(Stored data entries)
□ □ □ □

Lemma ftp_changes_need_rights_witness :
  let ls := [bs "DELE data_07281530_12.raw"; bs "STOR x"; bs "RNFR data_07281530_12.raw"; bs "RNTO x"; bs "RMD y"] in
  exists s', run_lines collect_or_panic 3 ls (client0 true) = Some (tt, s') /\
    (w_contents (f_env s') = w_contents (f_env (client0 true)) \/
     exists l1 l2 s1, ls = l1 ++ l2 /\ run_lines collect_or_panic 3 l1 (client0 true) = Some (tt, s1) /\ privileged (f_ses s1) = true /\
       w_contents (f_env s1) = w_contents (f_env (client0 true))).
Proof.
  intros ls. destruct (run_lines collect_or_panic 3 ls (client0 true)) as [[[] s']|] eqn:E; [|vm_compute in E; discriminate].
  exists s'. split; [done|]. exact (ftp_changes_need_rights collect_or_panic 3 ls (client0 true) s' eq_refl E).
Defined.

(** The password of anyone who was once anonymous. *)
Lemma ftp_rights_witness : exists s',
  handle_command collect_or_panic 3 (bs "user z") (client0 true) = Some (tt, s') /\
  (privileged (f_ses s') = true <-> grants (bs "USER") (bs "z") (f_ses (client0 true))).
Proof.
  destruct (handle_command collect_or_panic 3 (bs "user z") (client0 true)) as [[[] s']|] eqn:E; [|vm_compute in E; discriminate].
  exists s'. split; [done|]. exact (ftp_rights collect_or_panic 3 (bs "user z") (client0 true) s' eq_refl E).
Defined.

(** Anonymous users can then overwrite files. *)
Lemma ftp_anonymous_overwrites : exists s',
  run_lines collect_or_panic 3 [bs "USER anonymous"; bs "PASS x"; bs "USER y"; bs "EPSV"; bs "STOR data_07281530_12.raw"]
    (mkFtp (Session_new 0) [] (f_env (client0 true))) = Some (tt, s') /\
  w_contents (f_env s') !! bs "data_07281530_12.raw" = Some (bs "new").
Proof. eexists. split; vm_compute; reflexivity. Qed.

□ □ □ □

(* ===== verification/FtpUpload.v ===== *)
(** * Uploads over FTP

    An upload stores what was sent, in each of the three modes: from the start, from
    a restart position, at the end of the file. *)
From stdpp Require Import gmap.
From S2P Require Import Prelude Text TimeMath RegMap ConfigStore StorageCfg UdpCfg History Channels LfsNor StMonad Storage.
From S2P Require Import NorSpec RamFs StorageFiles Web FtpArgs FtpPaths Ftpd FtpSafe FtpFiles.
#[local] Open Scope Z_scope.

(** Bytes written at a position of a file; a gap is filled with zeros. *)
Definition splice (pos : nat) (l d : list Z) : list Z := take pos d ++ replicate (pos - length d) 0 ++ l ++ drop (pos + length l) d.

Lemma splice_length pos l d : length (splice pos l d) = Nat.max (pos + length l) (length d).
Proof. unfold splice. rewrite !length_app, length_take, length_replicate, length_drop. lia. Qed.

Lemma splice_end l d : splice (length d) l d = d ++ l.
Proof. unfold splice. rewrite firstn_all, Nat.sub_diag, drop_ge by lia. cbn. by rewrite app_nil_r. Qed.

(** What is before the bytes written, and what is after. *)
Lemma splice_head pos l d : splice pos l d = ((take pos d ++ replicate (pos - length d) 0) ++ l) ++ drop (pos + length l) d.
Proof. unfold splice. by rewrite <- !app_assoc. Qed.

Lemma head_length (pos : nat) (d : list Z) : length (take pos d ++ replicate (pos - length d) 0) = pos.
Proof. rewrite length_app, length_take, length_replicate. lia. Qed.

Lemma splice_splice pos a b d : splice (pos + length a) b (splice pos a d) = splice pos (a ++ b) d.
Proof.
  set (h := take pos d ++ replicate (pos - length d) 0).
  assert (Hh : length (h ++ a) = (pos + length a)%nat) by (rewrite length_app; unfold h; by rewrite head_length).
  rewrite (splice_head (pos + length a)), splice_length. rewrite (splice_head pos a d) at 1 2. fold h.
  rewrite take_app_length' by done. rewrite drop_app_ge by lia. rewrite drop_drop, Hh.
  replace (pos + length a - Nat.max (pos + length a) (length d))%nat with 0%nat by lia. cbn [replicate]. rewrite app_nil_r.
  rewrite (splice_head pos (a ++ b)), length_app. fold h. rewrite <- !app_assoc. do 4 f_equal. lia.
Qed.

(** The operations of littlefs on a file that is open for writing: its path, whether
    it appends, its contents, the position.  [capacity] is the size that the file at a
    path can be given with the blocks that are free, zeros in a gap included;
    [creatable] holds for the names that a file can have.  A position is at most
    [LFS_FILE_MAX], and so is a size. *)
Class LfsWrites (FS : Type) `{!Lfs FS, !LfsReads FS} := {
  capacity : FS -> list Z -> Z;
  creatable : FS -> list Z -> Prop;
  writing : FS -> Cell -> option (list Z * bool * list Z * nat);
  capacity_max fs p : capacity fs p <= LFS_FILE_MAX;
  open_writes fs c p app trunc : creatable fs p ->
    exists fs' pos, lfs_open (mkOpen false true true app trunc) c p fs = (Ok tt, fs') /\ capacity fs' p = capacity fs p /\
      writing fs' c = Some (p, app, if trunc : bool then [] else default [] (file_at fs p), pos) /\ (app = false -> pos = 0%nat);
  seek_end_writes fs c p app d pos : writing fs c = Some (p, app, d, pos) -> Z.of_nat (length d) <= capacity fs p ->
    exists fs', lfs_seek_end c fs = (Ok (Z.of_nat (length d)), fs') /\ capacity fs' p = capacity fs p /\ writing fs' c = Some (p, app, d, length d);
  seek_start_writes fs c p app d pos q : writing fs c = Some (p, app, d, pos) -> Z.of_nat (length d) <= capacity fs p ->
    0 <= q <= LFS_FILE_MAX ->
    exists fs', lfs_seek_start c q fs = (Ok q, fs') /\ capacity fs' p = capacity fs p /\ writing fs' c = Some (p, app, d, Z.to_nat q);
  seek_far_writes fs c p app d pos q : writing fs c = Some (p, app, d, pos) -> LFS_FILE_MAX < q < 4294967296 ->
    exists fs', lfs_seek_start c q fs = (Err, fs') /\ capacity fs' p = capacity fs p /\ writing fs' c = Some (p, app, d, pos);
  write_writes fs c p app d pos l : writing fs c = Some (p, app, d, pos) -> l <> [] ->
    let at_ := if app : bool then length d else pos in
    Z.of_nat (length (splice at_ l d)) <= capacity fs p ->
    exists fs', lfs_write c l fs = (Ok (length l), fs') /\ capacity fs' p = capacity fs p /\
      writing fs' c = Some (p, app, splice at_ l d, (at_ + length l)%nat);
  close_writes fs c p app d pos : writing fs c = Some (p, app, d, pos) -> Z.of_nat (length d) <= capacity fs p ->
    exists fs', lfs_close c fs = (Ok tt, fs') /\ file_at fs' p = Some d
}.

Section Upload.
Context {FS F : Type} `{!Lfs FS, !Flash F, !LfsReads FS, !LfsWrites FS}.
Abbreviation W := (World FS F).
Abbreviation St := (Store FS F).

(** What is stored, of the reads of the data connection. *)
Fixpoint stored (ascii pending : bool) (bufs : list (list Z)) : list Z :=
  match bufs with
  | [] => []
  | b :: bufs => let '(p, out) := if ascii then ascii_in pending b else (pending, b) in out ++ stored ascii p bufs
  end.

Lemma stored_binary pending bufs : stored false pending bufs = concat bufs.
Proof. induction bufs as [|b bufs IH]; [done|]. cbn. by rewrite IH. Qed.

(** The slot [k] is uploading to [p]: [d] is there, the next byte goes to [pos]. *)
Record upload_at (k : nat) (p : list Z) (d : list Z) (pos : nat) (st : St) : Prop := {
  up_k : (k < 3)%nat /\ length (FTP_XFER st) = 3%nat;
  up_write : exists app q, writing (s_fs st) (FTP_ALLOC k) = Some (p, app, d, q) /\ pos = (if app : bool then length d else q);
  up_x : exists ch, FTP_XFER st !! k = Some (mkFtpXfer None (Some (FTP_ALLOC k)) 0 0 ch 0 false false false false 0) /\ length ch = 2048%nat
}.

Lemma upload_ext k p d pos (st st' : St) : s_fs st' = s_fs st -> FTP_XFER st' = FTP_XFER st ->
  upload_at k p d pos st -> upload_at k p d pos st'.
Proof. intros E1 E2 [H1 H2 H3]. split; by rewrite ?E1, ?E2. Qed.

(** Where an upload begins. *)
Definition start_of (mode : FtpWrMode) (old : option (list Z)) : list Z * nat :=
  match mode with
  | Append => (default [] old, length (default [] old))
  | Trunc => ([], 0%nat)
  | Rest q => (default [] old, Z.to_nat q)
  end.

□ □ □ □

Of all the entries above, output exactly the lines between the one holding "(privileged (f_ses s')" and the one holding "Lemma ftp_anonymous_overwrites : exists", inclusive.

  (privileged (f_ses s') = true <-> grants (bs "USER") (bs "z") (f_ses (client0 true))).
Proof.
  destruct (handle_command collect_or_panic 3 (bs "user z") (client0 true)) as [[[] s']|] eqn:E; [|vm_compute in E; discriminate].
  exists s'. split; [done|]. exact (ftp_rights collect_or_panic 3 (bs "user z") (client0 true) s' eq_refl E).
Defined.

(** Anonymous users can then overwrite files. *)
Lemma ftp_anonymous_overwrites : exists s',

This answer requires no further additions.